[What you are asked to do] Retype the full set of records. Keep every character identical.

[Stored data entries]
(** Changing entry [k] changes that entry of the list. *)
Lemma node_entry_changed p b b' k :
  node_in p b -> 0 <= k < entries_count p b -> bytes_ok b' -> blen b' = blen b ->
  changed_in (ext_entry p k) (ext_entry p k + 12) b b' ->
  node_in p b' /\ entries_count p b' = entries_count p b /\ max_entries p b' = max_entries p b /\
  node_extents p b' = <[Z.to_nat k := extent_at (ext_entry p k) b']> (node_extents p b).
Proof.
  intros [Hp Hb Hc Hr] Hk Hb' Hl Hch. rewrite ext_entry_eq in Hch.
  assert (E : forall f, f_within 12 f = true -> rd f p b' = rd f p b).
  { intros f Hf. apply (header_after f p (p + 12 + 12 * k + 12)); [done|done|]. eapply changed_in_weaken; [exact Hch|lia..]. }
  assert (Ec : entries_count p b' = entries_count p b) by by apply E.
  assert (Em : max_entries p b' = max_entries p b) by by apply E.
  split_and!; try done.
  - split; try done; [lia|]. by rewrite Em, Hl.
  - pose proof (length_node_extents p b). apply node_extents_eq; [rewrite length_insert; lia|].
    intros i y Hi. assert (Hlt := lookup_lt_Some _ _ _ Hi). rewrite length_insert in Hlt.
    destruct (decide (i = Z.to_nat k)) as [->|Hne].
    + rewrite list_lookup_insert_eq in Hi by lia. simplify_eq. by rewrite Z2Nat.id by lia.
    + rewrite list_lookup_insert_ne in Hi by done. replace i with (Z.to_nat (Z.of_nat i)) in Hi by lia.
      rewrite node_lookup in Hi by lia. simplify_eq. apply extent_at_ext. rewrite ext_entry_eq.
      intros j Hj. apply Hch; lia.
Qed.

Lemma insert_middle {A} (l1 : list A) x y l2 : <[length l1 := y]> (l1 ++ x :: l2) = l1 ++ y :: l2.
Proof. by rewrite insert_app_r_alt, Nat.sub_diag by lia. Qed.

(** ** Lists of extents *)

Lemma leaf_ok_cons x l : leaf_ok (x :: l) <-> ext_ok x /\ leaf_ok l /\ (forall y, y ∈ l -> before x y).
Proof.
  change (x :: l) with ([x] ++ l). rewrite leaf_ok_app. split.
  - intros ([H _] & Hl & Hb). inversion H; subst. split_and!; try done. intros y. apply Hb. apply list_elem_of_here.
  - intros (H & Hl & Hb). split; [split; [by apply Forall_singleton|repeat constructor]|split; [done|]].
    intros z y ->%list_elem_of_singleton. apply Hb.
Qed.
Lemma leaf_ok_middle l1 x l2 :
  leaf_ok (l1 ++ x :: l2) <->
  leaf_ok (l1 ++ l2) /\ ext_ok x /\ (forall y, y ∈ l1 -> before y x) /\ (forall y, y ∈ l2 -> before x y).
Proof.
  rewrite !leaf_ok_app, leaf_ok_cons. split.
  - intros (H1 & (Hx & H2 & Hx2) & H12). split_and!; try done.
    + intros y z Hy Hz. apply H12; [done|]. by apply list_elem_of_further.
    + intros y Hy. apply H12; [done|apply list_elem_of_here].
  - intros ((H1 & H2 & H12) & Hx & Hx1 & Hx2). split_and!; try done.
    intros y z Hy [->|Hz]%elem_of_cons; [by apply Hx1|by apply H12].
Qed.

[Solution to this problem]
(** Changing entry [k] changes that entry of the list. *)
Lemma node_entry_changed p b b' k :
  node_in p b -> 0 <= k < entries_count p b -> bytes_ok b' -> blen b' = blen b ->
  changed_in (ext_entry p k) (ext_entry p k + 12) b b' ->
  node_in p b' /\ entries_count p b' = entries_count p b /\ max_entries p b' = max_entries p b /\
  node_extents p b' = <[Z.to_nat k := extent_at (ext_entry p k) b']> (node_extents p b).
Proof.
  intros [Hp Hb Hc Hr] Hk Hb' Hl Hch. rewrite ext_entry_eq in Hch.
  assert (E : forall f, f_within 12 f = true -> rd f p b' = rd f p b).
  { intros f Hf. apply (header_after f p (p + 12 + 12 * k + 12)); [done|done|]. eapply changed_in_weaken; [exact Hch|lia..]. }
  assert (Ec : entries_count p b' = entries_count p b) by by apply E.
  assert (Em : max_entries p b' = max_entries p b) by by apply E.
  split_and!; try done.
  - split; try done; [lia|]. by rewrite Em, Hl.
  - pose proof (length_node_extents p b). apply node_extents_eq; [rewrite length_insert; lia|].
    intros i y Hi. assert (Hlt := lookup_lt_Some _ _ _ Hi). rewrite length_insert in Hlt.
    destruct (decide (i = Z.to_nat k)) as [->|Hne].
    + rewrite list_lookup_insert_eq in Hi by lia. simplify_eq. by rewrite Z2Nat.id by lia.
    + rewrite list_lookup_insert_ne in Hi by done. replace i with (Z.to_nat (Z.of_nat i)) in Hi by lia.
      rewrite node_lookup in Hi by lia. simplify_eq. apply extent_at_ext. rewrite ext_entry_eq.
      intros j Hj. apply Hch; lia.
Qed.

Lemma insert_middle {A} (l1 : list A) x y l2 : <[length l1 := y]> (l1 ++ x :: l2) = l1 ++ y :: l2.
Proof. by rewrite insert_app_r_alt, Nat.sub_diag by lia. Qed.

(** ** Lists of extents *)

Lemma leaf_ok_cons x l : leaf_ok (x :: l) <-> ext_ok x /\ leaf_ok l /\ (forall y, y ∈ l -> before x y).
Proof.
  change (x :: l) with ([x] ++ l). rewrite leaf_ok_app. split.
  - intros ([H _] & Hl & Hb). inversion H; subst. split_and!; try done. intros y. apply Hb. apply list_elem_of_here.
  - intros (H & Hl & Hb). split; [split; [by apply Forall_singleton|repeat constructor]|split; [done|]].
    intros z y ->%list_elem_of_singleton. apply Hb.
Qed.
Lemma leaf_ok_middle l1 x l2 :
  leaf_ok (l1 ++ x :: l2) <->
  leaf_ok (l1 ++ l2) /\ ext_ok x /\ (forall y, y ∈ l1 -> before y x) /\ (forall y, y ∈ l2 -> before x y).
Proof.
  rewrite !leaf_ok_app, leaf_ok_cons. split.
  - intros (H1 & (Hx & H2 & Hx2) & H12). split_and!; try done.
    + intros y z Hy Hz. apply H12; [done|]. by apply list_elem_of_further.
    + intros y Hy. apply H12; [done|apply list_elem_of_here].
  - intros ((H1 & H2 & H12) & Hx & Hx1 & Hx2). split_and!; try done.
    intros y z Hy [->|Hz]%elem_of_cons; [by apply Hx1|by apply H12].
Qed.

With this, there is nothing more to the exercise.